-- Exercise --
The word "reflexivity" marks the lines to find; copy every such line from the data below.

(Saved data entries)
"""

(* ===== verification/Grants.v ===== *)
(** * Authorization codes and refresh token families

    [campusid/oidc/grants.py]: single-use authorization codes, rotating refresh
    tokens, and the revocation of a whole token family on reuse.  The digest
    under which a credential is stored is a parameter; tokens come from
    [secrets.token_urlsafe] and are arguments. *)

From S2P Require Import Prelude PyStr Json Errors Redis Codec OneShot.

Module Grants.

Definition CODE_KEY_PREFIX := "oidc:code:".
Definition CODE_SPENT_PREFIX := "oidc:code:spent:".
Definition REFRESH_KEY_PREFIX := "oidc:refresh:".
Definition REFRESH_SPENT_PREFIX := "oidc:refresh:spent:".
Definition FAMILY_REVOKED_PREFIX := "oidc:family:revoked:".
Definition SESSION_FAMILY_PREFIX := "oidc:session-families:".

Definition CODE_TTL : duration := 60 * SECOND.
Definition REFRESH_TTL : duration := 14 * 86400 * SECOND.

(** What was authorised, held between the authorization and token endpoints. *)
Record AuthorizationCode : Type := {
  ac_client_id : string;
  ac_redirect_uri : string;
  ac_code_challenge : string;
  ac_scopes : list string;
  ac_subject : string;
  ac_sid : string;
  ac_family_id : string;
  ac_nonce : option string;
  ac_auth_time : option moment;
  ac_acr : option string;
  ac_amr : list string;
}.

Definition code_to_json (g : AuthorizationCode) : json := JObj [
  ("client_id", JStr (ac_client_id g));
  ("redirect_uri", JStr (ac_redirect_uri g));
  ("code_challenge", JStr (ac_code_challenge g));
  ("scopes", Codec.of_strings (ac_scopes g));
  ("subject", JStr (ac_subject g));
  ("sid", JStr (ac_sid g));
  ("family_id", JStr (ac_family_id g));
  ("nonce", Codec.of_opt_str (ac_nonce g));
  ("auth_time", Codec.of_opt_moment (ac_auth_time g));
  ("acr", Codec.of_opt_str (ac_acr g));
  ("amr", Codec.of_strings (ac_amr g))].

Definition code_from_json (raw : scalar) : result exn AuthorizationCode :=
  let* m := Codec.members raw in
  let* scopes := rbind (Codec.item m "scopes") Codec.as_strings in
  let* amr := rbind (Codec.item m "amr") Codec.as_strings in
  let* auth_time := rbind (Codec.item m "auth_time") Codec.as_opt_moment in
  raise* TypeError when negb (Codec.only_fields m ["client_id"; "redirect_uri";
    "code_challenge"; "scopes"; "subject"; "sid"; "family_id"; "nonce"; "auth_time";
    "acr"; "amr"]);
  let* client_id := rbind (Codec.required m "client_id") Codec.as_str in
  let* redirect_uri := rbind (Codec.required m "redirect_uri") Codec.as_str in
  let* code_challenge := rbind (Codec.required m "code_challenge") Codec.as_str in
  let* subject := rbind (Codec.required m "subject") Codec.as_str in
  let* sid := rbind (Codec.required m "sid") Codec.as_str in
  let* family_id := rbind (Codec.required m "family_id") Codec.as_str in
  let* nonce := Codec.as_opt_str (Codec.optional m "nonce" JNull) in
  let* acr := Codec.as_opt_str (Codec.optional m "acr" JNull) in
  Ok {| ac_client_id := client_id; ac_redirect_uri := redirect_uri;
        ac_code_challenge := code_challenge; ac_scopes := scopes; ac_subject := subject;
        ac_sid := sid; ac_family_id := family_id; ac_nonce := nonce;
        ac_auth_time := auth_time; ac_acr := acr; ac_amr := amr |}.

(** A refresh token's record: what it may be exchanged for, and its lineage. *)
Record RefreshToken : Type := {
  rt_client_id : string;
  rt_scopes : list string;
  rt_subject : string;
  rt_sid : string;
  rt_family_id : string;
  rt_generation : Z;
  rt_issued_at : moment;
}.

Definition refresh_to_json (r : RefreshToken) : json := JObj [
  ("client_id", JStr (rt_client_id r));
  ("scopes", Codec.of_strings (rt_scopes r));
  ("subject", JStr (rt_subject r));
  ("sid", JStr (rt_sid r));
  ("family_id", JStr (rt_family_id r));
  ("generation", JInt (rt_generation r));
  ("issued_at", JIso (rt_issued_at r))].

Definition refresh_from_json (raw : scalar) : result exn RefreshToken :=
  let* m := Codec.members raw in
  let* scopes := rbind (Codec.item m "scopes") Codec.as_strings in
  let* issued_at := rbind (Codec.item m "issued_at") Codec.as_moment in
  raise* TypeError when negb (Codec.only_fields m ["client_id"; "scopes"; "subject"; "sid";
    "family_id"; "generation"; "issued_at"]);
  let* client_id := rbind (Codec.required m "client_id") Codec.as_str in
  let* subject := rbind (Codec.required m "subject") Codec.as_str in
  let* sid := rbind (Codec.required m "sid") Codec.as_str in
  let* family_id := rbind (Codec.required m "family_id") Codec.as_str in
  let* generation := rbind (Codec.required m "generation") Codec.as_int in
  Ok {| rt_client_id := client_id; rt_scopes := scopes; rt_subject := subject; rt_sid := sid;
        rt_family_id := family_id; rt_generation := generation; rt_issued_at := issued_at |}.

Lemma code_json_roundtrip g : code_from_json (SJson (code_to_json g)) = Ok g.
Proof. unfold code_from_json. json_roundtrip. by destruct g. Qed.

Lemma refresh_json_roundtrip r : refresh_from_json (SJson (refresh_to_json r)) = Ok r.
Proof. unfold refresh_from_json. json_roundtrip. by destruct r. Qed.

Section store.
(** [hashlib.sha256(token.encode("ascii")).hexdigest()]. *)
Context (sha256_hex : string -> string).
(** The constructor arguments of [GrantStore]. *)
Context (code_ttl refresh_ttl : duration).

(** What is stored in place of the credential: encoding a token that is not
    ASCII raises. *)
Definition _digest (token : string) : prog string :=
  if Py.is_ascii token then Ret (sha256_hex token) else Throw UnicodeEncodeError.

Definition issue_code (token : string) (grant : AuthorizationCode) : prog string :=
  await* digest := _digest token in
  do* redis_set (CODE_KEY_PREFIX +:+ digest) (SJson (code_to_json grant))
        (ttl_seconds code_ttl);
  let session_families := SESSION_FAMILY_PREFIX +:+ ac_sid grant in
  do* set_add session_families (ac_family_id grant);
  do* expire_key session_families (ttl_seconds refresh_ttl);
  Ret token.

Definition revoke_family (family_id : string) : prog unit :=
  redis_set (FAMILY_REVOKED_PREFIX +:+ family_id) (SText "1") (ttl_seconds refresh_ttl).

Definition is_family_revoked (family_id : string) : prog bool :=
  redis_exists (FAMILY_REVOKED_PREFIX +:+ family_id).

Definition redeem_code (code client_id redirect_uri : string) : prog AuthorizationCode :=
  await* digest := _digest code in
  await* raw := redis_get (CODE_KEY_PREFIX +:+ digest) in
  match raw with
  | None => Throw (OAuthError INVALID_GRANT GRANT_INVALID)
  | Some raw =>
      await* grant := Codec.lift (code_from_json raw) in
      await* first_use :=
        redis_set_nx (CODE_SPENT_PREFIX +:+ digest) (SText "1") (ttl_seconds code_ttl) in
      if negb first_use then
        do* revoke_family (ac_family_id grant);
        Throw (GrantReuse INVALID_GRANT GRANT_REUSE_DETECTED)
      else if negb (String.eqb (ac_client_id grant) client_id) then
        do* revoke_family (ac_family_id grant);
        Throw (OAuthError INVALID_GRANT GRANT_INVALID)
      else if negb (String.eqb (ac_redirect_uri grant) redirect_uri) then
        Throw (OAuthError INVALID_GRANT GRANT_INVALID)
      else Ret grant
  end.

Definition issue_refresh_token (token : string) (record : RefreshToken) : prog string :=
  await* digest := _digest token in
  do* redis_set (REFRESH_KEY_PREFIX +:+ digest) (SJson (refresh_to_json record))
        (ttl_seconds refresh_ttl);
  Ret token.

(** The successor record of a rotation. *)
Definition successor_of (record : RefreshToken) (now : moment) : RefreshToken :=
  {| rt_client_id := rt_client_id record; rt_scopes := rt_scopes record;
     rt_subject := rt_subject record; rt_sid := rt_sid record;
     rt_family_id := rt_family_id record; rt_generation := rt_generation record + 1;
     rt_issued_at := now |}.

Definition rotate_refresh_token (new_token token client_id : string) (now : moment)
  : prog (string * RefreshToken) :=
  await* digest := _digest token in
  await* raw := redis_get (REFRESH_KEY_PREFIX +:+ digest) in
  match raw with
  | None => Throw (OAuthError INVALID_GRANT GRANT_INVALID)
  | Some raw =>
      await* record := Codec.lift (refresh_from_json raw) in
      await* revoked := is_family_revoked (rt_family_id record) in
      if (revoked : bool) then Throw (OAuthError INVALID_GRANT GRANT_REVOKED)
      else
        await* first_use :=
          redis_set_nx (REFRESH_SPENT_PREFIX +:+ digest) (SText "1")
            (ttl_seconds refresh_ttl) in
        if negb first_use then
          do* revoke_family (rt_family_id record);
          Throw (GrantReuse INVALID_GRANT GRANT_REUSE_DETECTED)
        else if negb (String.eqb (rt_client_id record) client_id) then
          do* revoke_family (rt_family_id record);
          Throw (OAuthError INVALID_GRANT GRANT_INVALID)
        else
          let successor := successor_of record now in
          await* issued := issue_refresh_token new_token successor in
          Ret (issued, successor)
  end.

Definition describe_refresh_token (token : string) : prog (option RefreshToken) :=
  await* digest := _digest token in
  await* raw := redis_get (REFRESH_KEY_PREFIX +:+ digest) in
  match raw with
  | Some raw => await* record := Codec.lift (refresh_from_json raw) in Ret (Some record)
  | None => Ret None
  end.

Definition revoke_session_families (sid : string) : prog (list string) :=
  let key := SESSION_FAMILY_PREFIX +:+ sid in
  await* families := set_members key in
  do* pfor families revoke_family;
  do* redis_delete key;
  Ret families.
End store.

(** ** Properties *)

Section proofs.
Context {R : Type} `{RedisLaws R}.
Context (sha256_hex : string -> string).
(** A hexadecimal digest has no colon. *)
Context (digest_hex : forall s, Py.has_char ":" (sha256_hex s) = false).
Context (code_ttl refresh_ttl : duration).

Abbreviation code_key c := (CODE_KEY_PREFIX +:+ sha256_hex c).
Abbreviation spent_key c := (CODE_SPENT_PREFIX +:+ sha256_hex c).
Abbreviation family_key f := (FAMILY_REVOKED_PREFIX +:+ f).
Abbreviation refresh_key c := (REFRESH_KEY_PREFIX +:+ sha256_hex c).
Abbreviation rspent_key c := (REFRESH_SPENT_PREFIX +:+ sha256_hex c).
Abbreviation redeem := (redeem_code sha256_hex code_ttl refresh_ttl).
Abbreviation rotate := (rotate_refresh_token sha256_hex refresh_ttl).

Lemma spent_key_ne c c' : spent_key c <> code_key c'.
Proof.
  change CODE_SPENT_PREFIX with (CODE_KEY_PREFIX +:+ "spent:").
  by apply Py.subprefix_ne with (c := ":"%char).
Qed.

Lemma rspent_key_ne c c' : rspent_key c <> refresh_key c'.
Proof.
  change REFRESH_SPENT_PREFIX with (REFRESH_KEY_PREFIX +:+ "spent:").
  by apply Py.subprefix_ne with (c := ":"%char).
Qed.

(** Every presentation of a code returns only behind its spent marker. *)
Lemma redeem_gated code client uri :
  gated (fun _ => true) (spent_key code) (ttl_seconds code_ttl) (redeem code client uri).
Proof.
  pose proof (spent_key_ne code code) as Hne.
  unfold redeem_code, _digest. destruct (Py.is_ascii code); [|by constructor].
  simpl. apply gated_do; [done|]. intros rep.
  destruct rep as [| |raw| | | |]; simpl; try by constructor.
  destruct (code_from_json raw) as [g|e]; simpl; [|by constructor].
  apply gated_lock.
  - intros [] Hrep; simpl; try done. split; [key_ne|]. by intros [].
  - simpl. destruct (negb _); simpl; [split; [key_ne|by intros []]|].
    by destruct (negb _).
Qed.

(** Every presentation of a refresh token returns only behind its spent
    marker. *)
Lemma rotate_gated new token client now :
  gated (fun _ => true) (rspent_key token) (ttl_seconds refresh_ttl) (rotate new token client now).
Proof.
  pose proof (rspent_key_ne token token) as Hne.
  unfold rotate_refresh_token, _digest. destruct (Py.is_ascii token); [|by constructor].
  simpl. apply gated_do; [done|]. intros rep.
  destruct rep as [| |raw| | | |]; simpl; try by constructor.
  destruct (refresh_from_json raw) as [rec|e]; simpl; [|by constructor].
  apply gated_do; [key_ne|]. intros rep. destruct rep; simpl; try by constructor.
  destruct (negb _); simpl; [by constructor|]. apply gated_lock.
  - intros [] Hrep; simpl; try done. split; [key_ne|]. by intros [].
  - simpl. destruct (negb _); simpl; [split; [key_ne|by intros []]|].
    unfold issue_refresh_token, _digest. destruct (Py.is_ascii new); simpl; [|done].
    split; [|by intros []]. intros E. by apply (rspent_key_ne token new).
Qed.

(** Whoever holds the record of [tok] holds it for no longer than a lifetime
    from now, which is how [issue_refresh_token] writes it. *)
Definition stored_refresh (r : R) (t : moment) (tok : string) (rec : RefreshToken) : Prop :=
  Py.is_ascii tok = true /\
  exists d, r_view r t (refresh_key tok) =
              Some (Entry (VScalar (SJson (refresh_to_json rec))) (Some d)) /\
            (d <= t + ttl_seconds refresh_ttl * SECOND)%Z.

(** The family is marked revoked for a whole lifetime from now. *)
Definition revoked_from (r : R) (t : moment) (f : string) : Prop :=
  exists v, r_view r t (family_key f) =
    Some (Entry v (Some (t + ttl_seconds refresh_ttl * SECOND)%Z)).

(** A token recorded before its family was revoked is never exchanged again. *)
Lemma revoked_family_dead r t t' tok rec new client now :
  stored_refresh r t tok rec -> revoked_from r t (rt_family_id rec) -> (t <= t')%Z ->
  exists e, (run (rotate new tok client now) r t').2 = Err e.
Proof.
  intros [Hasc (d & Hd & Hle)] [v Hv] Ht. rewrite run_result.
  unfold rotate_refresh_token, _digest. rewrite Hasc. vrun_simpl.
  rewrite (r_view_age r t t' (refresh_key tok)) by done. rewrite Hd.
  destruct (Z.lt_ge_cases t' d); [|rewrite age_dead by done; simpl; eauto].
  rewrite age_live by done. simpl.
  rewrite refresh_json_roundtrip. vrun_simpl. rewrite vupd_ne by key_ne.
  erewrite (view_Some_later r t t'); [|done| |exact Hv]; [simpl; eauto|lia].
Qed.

"""
"""

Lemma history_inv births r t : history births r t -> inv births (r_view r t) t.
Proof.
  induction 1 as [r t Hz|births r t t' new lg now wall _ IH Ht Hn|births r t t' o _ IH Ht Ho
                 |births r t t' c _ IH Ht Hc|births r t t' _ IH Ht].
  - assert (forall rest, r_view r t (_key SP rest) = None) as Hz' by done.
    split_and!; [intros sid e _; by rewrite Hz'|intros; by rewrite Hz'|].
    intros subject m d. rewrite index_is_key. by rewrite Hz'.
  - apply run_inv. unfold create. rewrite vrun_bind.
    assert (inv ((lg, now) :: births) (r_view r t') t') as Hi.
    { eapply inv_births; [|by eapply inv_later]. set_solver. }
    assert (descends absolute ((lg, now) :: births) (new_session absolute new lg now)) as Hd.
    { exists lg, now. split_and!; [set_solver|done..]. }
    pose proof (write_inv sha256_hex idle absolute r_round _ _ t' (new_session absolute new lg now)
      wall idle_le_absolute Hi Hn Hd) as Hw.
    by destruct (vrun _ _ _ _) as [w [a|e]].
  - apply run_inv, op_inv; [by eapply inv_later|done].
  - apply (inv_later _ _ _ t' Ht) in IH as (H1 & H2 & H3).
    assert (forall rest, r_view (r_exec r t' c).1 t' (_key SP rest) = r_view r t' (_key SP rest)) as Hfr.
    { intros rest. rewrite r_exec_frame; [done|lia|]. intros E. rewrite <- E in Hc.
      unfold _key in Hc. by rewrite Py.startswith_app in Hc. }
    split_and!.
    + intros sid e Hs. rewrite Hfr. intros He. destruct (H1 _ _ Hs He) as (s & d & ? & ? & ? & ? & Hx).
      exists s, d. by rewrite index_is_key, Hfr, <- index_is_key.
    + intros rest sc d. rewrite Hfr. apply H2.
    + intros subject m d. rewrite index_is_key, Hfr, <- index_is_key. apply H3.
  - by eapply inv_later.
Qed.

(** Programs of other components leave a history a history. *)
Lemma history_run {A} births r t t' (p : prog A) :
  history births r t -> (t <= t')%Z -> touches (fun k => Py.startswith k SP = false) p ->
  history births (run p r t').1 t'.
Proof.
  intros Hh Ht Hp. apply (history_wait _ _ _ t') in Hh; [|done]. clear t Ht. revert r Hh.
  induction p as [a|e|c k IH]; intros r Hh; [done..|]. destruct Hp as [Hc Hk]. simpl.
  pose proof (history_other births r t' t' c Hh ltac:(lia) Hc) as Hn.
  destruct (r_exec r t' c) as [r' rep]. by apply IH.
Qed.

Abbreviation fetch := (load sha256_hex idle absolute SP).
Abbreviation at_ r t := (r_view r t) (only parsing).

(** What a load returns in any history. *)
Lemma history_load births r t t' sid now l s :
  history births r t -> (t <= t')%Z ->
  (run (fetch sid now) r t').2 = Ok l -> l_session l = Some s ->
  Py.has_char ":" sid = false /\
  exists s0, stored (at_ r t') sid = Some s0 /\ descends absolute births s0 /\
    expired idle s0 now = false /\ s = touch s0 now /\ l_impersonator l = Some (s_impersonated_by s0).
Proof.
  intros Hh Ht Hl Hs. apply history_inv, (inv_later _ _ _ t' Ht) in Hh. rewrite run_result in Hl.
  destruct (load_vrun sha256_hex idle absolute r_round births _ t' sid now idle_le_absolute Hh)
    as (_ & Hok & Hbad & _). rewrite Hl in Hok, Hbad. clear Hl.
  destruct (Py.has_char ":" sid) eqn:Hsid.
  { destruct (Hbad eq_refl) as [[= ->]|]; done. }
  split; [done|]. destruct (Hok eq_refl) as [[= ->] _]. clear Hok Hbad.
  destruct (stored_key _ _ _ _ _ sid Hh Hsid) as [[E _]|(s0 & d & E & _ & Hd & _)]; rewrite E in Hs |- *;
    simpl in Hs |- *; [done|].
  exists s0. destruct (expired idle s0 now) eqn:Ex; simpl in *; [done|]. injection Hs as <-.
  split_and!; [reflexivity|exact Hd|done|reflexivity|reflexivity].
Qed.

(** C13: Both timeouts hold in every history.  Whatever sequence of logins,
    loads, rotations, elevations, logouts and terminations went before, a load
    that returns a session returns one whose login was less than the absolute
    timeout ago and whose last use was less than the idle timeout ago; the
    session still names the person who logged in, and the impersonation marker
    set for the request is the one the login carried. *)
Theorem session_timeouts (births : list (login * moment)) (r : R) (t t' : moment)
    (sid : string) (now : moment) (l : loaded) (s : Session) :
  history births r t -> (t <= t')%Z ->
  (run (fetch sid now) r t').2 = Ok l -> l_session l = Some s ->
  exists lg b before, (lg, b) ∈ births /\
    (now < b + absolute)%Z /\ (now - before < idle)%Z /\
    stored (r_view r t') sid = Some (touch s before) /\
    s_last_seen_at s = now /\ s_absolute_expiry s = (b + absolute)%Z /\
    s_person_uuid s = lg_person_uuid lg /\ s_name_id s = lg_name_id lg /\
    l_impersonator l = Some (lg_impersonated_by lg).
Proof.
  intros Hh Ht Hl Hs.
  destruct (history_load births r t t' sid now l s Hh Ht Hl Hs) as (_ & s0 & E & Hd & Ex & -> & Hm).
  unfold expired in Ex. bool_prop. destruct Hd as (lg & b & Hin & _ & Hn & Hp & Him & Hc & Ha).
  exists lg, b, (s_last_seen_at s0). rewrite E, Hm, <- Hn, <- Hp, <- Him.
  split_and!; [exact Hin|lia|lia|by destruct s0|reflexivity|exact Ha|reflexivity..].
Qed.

"""

-- Answer to the problem --
  split_and!; [reflexivity|exact Hd|done|reflexivity|reflexivity].
  split_and!; [exact Hin|lia|lia|by destruct s0|reflexivity|exact Ha|reflexivity..].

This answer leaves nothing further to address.